Required work - Work through the records below and copy every line that includes "injection".

================

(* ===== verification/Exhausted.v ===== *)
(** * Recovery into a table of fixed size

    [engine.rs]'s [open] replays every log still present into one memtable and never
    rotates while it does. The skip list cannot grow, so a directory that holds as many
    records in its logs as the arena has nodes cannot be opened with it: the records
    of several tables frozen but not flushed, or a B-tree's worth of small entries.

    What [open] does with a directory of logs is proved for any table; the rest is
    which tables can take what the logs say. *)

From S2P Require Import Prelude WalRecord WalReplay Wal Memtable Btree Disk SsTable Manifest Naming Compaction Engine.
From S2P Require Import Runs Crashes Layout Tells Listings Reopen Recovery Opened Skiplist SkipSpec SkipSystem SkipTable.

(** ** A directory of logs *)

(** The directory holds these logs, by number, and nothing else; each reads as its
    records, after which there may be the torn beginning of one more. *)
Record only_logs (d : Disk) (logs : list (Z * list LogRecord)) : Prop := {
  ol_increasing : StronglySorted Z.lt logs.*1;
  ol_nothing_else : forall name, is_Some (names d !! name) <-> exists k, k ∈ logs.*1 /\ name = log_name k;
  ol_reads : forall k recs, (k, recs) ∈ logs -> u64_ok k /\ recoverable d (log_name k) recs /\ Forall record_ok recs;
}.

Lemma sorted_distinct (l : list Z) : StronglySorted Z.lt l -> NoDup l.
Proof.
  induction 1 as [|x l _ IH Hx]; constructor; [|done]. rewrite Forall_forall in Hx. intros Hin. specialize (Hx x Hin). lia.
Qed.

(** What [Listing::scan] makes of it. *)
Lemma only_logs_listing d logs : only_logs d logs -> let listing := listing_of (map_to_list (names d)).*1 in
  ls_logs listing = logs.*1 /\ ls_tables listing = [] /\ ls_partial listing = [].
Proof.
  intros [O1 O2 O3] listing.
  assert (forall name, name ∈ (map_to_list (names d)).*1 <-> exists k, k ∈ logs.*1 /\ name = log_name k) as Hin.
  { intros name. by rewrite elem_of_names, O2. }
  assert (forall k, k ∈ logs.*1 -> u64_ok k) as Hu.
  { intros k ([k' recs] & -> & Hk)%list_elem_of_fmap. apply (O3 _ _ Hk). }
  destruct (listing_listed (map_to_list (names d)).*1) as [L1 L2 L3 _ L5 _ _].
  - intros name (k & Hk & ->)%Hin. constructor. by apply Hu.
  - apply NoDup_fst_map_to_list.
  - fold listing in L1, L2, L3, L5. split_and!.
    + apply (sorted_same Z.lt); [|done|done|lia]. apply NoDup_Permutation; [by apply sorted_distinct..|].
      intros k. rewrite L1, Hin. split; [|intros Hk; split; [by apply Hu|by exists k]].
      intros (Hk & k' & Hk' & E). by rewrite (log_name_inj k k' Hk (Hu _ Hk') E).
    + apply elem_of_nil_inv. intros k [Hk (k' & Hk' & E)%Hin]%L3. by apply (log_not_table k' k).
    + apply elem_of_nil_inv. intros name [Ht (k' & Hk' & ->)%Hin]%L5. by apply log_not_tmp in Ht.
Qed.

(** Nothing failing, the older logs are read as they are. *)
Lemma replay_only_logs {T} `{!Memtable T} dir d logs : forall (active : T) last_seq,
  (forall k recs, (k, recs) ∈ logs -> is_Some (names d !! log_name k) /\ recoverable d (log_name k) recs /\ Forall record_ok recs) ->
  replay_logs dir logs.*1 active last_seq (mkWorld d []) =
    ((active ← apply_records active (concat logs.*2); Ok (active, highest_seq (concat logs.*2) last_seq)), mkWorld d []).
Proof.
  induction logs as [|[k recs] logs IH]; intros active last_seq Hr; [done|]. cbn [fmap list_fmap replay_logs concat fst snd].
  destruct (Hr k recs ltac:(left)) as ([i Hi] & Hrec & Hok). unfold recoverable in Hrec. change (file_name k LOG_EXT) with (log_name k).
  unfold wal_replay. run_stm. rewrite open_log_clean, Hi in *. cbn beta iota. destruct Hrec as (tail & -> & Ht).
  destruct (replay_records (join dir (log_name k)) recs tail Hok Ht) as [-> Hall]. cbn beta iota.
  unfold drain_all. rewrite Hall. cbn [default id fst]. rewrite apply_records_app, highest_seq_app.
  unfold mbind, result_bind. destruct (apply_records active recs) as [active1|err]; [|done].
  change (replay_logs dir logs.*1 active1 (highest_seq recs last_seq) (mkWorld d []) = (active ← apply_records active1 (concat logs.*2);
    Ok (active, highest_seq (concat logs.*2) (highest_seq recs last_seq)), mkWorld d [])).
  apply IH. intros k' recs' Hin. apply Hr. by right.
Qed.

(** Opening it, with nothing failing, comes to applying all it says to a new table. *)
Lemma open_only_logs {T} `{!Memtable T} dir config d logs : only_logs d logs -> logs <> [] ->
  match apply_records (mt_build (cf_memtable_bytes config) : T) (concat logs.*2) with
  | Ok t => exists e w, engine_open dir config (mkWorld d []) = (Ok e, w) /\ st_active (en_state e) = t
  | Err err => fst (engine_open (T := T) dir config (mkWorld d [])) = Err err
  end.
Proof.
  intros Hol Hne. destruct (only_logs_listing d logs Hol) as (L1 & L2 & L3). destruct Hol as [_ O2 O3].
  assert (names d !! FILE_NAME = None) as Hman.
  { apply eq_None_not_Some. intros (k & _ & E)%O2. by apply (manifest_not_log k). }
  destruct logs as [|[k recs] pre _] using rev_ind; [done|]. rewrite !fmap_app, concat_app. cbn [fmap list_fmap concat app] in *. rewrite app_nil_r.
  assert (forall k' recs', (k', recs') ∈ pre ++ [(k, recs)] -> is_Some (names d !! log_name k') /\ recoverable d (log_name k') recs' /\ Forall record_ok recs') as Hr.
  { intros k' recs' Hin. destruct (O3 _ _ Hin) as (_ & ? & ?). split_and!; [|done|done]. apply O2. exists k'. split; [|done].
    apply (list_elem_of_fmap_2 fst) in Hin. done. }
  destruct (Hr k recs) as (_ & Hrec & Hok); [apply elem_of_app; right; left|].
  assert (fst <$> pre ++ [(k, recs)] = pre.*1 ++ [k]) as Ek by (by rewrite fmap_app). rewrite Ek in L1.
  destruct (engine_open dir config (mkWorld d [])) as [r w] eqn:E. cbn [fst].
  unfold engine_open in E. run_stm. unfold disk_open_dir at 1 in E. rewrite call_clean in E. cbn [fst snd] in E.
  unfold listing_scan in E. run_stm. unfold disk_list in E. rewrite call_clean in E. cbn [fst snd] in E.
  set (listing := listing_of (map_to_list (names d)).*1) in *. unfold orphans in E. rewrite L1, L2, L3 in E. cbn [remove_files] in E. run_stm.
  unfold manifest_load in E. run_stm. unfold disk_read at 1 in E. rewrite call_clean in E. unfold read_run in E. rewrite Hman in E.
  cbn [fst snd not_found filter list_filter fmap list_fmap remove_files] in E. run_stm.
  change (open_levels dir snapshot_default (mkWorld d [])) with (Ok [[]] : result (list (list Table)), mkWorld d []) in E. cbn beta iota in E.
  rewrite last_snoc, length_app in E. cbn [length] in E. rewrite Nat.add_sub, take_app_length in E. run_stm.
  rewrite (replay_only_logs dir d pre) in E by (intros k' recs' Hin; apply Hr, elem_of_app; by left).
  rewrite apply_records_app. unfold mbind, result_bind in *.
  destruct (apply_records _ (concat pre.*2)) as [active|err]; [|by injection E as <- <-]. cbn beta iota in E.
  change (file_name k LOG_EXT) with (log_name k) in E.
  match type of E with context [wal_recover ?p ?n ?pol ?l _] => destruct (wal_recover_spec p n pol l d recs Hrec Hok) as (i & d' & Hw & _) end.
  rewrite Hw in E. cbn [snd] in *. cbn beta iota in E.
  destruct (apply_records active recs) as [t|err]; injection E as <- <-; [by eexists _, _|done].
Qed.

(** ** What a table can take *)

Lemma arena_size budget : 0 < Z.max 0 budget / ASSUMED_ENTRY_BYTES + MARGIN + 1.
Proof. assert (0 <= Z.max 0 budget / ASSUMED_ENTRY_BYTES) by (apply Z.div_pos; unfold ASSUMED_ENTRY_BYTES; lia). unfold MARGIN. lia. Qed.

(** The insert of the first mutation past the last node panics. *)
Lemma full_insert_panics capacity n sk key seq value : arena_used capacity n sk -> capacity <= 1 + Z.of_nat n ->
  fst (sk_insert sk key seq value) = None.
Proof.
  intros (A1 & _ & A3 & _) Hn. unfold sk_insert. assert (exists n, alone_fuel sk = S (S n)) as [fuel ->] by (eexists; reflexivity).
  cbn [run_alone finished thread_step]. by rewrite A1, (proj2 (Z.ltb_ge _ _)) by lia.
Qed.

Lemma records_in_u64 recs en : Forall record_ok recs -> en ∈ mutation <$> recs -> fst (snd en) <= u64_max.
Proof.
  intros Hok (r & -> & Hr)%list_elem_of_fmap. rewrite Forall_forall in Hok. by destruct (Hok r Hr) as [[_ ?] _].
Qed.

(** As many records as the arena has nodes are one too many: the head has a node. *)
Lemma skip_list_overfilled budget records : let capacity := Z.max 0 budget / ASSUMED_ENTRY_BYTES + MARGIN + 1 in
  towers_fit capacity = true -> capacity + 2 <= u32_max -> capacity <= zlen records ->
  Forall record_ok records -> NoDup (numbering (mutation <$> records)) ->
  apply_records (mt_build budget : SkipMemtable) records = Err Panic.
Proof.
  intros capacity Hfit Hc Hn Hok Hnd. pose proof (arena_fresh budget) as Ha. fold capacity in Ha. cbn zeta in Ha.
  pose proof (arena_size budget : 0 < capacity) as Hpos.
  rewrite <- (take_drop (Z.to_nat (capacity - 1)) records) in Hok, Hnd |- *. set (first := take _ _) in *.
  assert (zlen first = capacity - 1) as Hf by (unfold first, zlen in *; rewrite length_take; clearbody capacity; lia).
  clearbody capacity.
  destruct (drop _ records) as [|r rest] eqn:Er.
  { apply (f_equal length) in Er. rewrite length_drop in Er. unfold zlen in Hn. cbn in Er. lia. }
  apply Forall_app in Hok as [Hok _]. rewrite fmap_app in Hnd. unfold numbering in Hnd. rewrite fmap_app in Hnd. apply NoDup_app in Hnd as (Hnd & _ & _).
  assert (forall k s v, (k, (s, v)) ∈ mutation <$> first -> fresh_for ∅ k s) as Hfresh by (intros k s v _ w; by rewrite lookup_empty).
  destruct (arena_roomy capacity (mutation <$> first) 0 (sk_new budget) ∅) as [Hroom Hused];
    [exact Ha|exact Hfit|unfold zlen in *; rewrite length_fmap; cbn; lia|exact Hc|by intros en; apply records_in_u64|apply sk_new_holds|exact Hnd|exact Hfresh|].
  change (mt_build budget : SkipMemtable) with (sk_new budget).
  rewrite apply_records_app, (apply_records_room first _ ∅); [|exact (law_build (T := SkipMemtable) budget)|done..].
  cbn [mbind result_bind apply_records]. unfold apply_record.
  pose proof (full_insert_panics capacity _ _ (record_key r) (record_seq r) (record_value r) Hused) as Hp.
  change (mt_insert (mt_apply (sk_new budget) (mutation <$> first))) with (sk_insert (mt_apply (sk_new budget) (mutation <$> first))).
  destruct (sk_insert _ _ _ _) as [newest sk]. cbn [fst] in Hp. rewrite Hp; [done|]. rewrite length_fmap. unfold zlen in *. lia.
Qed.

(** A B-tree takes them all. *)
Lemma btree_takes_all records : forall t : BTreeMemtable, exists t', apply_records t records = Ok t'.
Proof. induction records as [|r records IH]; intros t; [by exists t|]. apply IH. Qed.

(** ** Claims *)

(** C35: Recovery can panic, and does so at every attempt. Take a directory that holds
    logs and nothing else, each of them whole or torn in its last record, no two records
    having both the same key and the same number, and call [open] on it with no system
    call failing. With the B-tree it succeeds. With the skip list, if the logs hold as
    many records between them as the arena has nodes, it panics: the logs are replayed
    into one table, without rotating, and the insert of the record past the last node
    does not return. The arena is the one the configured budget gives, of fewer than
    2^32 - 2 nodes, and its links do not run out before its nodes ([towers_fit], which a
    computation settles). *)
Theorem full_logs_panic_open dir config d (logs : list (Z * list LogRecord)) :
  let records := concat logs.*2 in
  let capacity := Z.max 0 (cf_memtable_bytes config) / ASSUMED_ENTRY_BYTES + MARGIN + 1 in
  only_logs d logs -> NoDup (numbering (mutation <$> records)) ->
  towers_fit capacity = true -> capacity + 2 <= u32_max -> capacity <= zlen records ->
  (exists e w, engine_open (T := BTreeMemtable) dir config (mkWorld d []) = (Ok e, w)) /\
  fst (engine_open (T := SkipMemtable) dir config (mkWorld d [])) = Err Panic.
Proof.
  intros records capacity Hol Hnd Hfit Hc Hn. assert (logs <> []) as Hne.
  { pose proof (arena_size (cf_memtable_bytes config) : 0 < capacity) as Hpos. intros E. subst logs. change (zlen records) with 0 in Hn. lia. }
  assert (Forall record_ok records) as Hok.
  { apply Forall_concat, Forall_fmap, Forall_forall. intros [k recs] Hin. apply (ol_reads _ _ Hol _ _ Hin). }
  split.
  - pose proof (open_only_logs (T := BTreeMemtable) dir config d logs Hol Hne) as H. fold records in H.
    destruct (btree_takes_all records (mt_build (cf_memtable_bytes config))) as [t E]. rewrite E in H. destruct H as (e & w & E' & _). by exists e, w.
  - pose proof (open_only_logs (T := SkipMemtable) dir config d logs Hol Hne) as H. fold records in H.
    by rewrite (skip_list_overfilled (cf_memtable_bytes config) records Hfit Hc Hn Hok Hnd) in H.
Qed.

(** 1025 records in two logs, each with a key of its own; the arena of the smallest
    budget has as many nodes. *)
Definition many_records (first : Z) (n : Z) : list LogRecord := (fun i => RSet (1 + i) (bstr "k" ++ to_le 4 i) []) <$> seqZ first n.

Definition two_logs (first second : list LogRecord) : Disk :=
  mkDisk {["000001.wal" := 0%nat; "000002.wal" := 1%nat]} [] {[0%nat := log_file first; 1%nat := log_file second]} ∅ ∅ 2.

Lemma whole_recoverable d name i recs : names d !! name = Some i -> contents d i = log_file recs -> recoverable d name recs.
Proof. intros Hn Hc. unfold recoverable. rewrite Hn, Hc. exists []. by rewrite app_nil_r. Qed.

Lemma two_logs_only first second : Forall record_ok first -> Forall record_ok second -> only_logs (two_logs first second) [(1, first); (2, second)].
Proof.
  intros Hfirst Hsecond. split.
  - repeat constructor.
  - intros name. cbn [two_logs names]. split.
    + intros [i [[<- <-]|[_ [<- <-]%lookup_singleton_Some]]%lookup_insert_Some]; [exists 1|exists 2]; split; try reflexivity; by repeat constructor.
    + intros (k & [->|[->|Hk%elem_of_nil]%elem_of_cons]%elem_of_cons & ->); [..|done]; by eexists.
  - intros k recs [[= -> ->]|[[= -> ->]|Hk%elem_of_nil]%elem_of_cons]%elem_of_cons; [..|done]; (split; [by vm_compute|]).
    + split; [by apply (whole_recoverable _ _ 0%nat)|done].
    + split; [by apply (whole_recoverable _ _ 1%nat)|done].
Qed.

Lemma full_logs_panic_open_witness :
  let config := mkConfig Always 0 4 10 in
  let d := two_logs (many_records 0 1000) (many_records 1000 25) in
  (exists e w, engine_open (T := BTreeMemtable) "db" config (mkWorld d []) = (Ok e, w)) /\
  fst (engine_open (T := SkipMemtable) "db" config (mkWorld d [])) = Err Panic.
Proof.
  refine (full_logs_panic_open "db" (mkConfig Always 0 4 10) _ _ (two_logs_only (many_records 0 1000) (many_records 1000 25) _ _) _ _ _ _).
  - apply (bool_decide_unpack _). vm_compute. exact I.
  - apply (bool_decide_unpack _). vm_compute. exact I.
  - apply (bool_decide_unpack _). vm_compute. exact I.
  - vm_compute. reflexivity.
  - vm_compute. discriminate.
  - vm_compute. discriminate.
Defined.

================

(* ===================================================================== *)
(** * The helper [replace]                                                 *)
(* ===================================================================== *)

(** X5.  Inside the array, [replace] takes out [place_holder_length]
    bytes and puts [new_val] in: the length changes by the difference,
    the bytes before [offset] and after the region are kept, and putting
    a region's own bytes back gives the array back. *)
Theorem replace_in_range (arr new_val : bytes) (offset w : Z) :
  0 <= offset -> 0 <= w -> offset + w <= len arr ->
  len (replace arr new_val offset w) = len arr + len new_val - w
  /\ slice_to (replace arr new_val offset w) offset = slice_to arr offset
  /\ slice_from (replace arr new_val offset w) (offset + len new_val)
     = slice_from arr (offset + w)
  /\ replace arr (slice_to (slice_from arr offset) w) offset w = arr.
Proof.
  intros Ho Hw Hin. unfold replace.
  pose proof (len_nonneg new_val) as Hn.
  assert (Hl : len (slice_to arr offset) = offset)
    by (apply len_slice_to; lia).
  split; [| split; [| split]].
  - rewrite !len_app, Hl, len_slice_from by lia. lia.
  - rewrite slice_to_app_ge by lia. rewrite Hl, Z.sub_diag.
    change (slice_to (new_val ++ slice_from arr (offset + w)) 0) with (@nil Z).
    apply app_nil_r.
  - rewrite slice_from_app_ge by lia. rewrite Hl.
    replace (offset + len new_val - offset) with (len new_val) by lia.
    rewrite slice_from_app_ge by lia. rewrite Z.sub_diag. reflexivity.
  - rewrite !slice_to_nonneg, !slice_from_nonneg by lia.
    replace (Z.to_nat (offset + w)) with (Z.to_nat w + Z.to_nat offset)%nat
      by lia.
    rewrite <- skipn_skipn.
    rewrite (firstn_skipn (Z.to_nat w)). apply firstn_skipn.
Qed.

================

Solved problem -
  destruct (apply_records _ (concat pre.*2)) as [active|err]; [|by injection E as <- <-]. cbn beta iota in E.
  destruct (apply_records active recs) as [t|err]; injection E as <- <-; [by eexists _, _|done].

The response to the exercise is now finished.